Prof. Dr. Nadine Antonakopoulos
Tz. 64
Die Umsatzrealisierung nach IFRS 15 basiert auf dem 5-Stufen-Konzept (vgl. Tz. 45). Die 1. Stufe (Identifikation von Kundenverträgen) wurde bereits weitgehend erläutert. Eine umfassende Erläuterung der 3. Stufe (Bestimmung des Transaktionspreises) ist erfolgt.
Tz. 65
Eine noch erläuterungsbedürftige Voraussetzung zum Vorliegen eines Kundenvertrags auf der 1. Stufe ist die Wahrscheinlichkeit des Erhalts der Gegenleistung. Dabei kommt es auf die Zahlungsbereitschaft und die Zahlungsmöglichkeit des Kunden zum Fälligkeitszeitpunkt an, was bei Vertragsabschluss zu beurteilen ist (IFRS 15.9(e)). Hängt bei Auslandsgeschäften beispielsweise der Transfer von Zahlungsmitteln aus dem entsprechenden Land von einer behördlichen Genehmigung ab, ist der Erhalt der Gegenleistung bis zum Vorliegen der Genehmigung nicht wahrscheinlich. Ebenso verhindert der Verkauf von Gütern an einen Kunden mit bekanntermaßen erhöhtem Bonitätsrisiko die Umsatzrealisierung bis zum erfolgten Zahlungseingang.

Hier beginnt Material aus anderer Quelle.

(** The right column, with the headers it is given. *)
Definition rightRows (docker volumes networks : string) (m : model) (contentWidth : Z) : string :=
  let fx := m_fixed m in
  let simple key value := renderSimpleWithWidth key value contentWidth in
  let rightRow0 := RenderThemeGradient ("DOCKFORM " +:+ displayVersion buildVersion (f_version fx)) +:+ nl +:+ nl
    +:+ simple "Identifier" (displayIdentifier (f_identifier fx)) +:+ nl
    +:+ RenderSimple "Manifest" (truncateLeft Width (displayManifestPath (f_manifestPath fx))
                                   (availableValueWidth Width contentWidth "Manifest")) +:+ nl in
  let rightRow1 := docker +:+ nl +:+ nl
    +:+ simple "Context" (displayContextName (f_contextName fx)) +:+ nl
    +:+ simple "Host" (displayDockerHost (m_dockerHost m)) +:+ nl
    +:+ simple "Version" (displayEngineVersion (m_engineVersion m)) +:+ nl in
  let rightRow2 := volumes +:+ nl +:+ nl
    +:+ renderVolumesSection (elements (selectedVolumeSet m)) (m_volumes m) contentWidth +:+ nl in
  let rightRow3 := networks +:+ nl +:+ nl
    +:+ renderNetworksSection (elements (selectedNetworkSet m)) (m_networks m) contentWidth +:+ nl in
  JoinVertical [rightRow0; rightRow1; rightRow2; rightRow3].

Definition columns_with (docker volumes networks : string) (m : model) (innerHeight : Z) : string :=
  JoinHorizontal [leftView m innerHeight; centerView m innerHeight;
    Frame (column paddingHorizontal (remainingContent m innerHeight) innerHeight)
      (rightRows docker volumes networks m (contentWidth m innerHeight))].

(** [headerCache] is a map, which every copy of the state shares. *)
Definition renderColumns (cache : gmap string string) (m : model) (bodyHeight : Z) : gmap string string * string :=
  let innerHeight := Z.max 0 bodyHeight in
  let w := contentWidth m innerHeight in
  let '(cache, r1Header) := buildGradHeader cache "Docker" w in
  let '(cache, r2Header) := buildGradHeader cache "Volumes" w in
  let '(cache, r3Header) := buildGradHeader cache "Networks" w in
  (cache, columns_with r1Header r2Header r3Header m innerHeight).

(** *** The palette ([view_widgets.go]) *)

Definition paletteWidth (m : model) : Z := Z.min (commandPaletteWidth (m_width m)) (Z.max 1 (m_width m)).

Definition contentPaddingTop : Z := 1.
Definition contentPaddingBottom : Z := 1.

Definition renderCommandPaletteWindow (m : model) : string :=
  let width := paletteWidth m in
  let innerWidth := Z.max 1 (width - 2) in
  let contentWidth := commandListContentWidth width in
  let containerName := or_else (selectedContainerName m) "(no container selected)" in
  let containerLine := Render (clamped contentWidth plain)
    (Render (coloured FgHalfMuted) "Container: " +:+ Render (Bold (coloured FgBase)) containerName) in
  let listView := Render (clamped contentWidth plain) (list_View (m_commandList m)) in
  let contentStyled := Frame (mkBox (contentPaddingTop, contentPaddingRight, contentPaddingBottom, contentPaddingLeft)
                                (Some innerWidth) None None None None)
                         (JoinVertical [containerLine; ""; listView]) in
  Frame (mkBox no_padding (Some width) None None (Some BgBase) (Some Primary))
    (JoinVertical [RenderHeaderActive "Commands" innerWidth 0 "slash"; contentStyled]).

(** *** The screen ([view.go]) *)

Definition helpHeight (m : model) : Z :=
  if bool_decide (renderHelp m <> "") then Height (renderHelp m) else 0%Z.
Definition bodyHeight (m : model) : Z := Z.max 1 (m_height m - helpHeight m - 1).

Definition screen_content (columns : string) (m : model) : string :=
  let helpBar := if bool_decide (renderHelp m <> "") then renderHelp m
                 else Frame (mkBox no_padding (Some (m_width m)) None None None None) "" in
  JoinVertical [""; columns; helpBar].

(** Where the palette goes: in the middle, at the edge if it is too large. *)
Definition palette_at (m : model) (palette : string) : Z * Z :=
  let pWidth := Z.min (Width palette) (m_width m) in
  let pHeight := Z.min (Height palette) (m_height m) in
  (Z.max 0 (Z.quot (m_width m - pWidth) 2), Z.max 0 (Z.quot (m_height m - pHeight) 2)).
(** [GitHubIssue]; the optional [projectItems] is requested by no query of
    the script and is left out. *)
Module GitHubIssue.
Record t : Type := mk {
  id : string;
  number : Z;
  title : string;
  body : option string;
  state : IssueState;
  url : string;
  updatedAt : string;
}.
End GitHubIssue.

(* ====================================================================== *)
(** ** Status mapping *)
(* ====================================================================== *)

(** Reading [table[key]] on an object literal: an own property, a member
    inherited from [Object.prototype] (a function or object, hence truthy),
    or [undefined]. *)
Inductive Lookup (V : Type) : Type :=
| Own (v : V)
| Inherited (key : string)
| Undefined.
Arguments Own {V} v.
Arguments Inherited {V} key.
Arguments Undefined {V}.

Definition Object_prototype : list string :=
  [ "constructor"; "__defineGetter__"; "__defineSetter__"; "hasOwnProperty";
    "__lookupGetter__"; "__lookupSetter__"; "isPrototypeOf";
    "propertyIsEnumerable"; "toString"; "valueOf"; "__proto__";
    "toLocaleString" ].

Fixpoint own_property {V : Type} (table : list (string * V)) (key : string)
    : option V :=
  match table with
  | [] => None
  | (k, v) :: rest => if String.eqb k key then Some v else own_property rest key
  end.

Definition js_get {V : Type} (table : list (string * V)) (key : string)
    : Lookup V :=
  match own_property table key with
  | Some v => Own v
  | None =>
      if existsb (String.eqb key) Object_prototype then Inherited key
      else Undefined
  end.

Definition NOTION_TO_GITHUB_STATUS : list (string * IssueState) :=
  [ ("Not Started", OPEN);
    ("In Progress", OPEN);
    ("Blocked", OPEN);
    ("On Hold", OPEN);
    ("Completed", CLOSED);
    ("Cancelled", CLOSED) ].

Definition GITHUB_TO_NOTION_STATUS : list (string * string) :=
  [ ("OPEN", "In Progress");
    ("CLOSED", "Completed") ].

Definition IssueState_text (s : IssueState) : string :=
  match s with
  | OPEN => "OPEN"
  | CLOSED => "CLOSED"
  end.

(** The value handed to [updateIssue] as [state]: one of the two state
    names, or an inherited member that is neither. *)
Inductive StateArg : Type :=
| IsState (s : IssueState)
| NotAState (key : string).

(** [NOTION_TO_GITHUB_STATUS[status] || 'OPEN'] *)
Definition trackerStatusToBoardState (status : string) : StateArg :=
  match js_get NOTION_TO_GITHUB_STATUS status with
  | Own s => IsState s
  | Inherited k => NotAState k
  | Undefined => IsState OPEN
  end.

(** [GITHUB_TO_NOTION_STATUS[state] || current]; both state names are own
    keys of the table. *)
Definition boardStateToTrackerStatus (state : IssueState) (current : string)
    : string :=
  match own_property GITHUB_TO_NOTION_STATUS (IssueState_text state) with
  | Some s => if truthy (Some s) then s else current
  | None => current
  end.

(** A tracker status taken to the board and back.  An inherited member is
    no key of the reverse table: the lookup is [undefined] and the [||]
    gives the status back. *)
Definition status_round_trip (status : string) : string :=
  match trackerStatusToBoardState status with
  | IsState s => boardStateToTrackerStatus s status
  | NotAState _ => status
  end.

(** The [updates] argument of [GitHubClient.updateIssue]. *)
Module IssueUpdates.
Record t : Type := mk {
  title : option string;
  body : option string;
  state : option StateArg;
}.
End IssueUpdates.

Inductive Direction : Type :=
| notion_to_github
| github_to_notion
| conflict.

Record SyncState : Type := mkSyncState {
  direction : Direction;
  reason : string;
}.

(* ====================================================================== *)
(** ** The two stores and the world of a run *)
(* ====================================================================== *)

(** A page of the actions database: the fields [getActions] reads, with the
    whole [Project] relation, which the query filters on. *)
Module ActionPage.
Record t : Type := mk {
  id : string;
  title : string;
  status : string;
  Project : list string;
  githubIssueId : option string;
  githubIssueNumber : Z;
  githubIssueUrl : option string;
  description : option string;
  lastSyncAt : option string;
  last_edited_time : string;
}.
End ActionPage.

(** Both stores.  A page of the projects database is kept as the record
    [getProjects] makes of it; project items are (project id, content id)
    pairs in board order. *)
Record Stores : Type := mkStores {
  notionProjects : list NotionProject.t;
  notionActions : list ActionPage.t;
  githubProjects : list GitHubProject.t;
  githubProjectItems : list (string * string);
  githubIssues : list GitHubIssue.t;
  githubRepos : list string;
}.

Inductive ConsoleArg : Type :=
| arg_project_updates (u : NotionProjectPartial.t)
| arg_action_updates (u : NotionActionPartial.t)
| arg_issue_updates (u : IssueUpdates.t)
| arg_error (e : string).

Inductive ConsoleEntry : Type :=
| stdout (msg : string) (args : list ConsoleArg)
| stderr (msg : string) (args : list ConsoleArg).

Folgendes Beispiel in Anlehnung an IFRS 15.IE3 ff. dient der weiteren Verdeutlichung dieses Aspekts:
BEISPIEL
Ein Projektentwickler schließt einen Kaufvertrag für ein Gebäude über 1 Mio. EUR mit einem Kunden ab, der in diesem ein Restaurant eröffnen möchte. In der näheren Umgebung befinden sich bereits etablierte Restaurants, so dass ein starker Wettbewerb herrscht, zudem hat der Kunde kaum Erfahrungen im Restaurantbetrieb. Bei Vertragsabschluss zahlt der Kunde 50.000 EUR, die nicht rückzahlbar sind, für die restlichen 950.000 EUR besteht eine langfristige Finanzierungsvereinbarung zwischen dem Projektentwickler und dem Kunden. Sollte der Kunde die Zahlungen einstellen, geht das Eigentum an dem Gebäude an den Projektentwickler zurück, aber er hat keine weiteren Ansprüche gegenüber dem Kunden. Die Herstellungskosten des Gebäudes betragen 600.000 EUR. Der Kunde möchte den Kredit aus den laufenden Einnahmen des Restaurantbetriebs finanzieren, er hat kein weiteres Einkommen oder Vermögen, um den Kredit zu begleichen.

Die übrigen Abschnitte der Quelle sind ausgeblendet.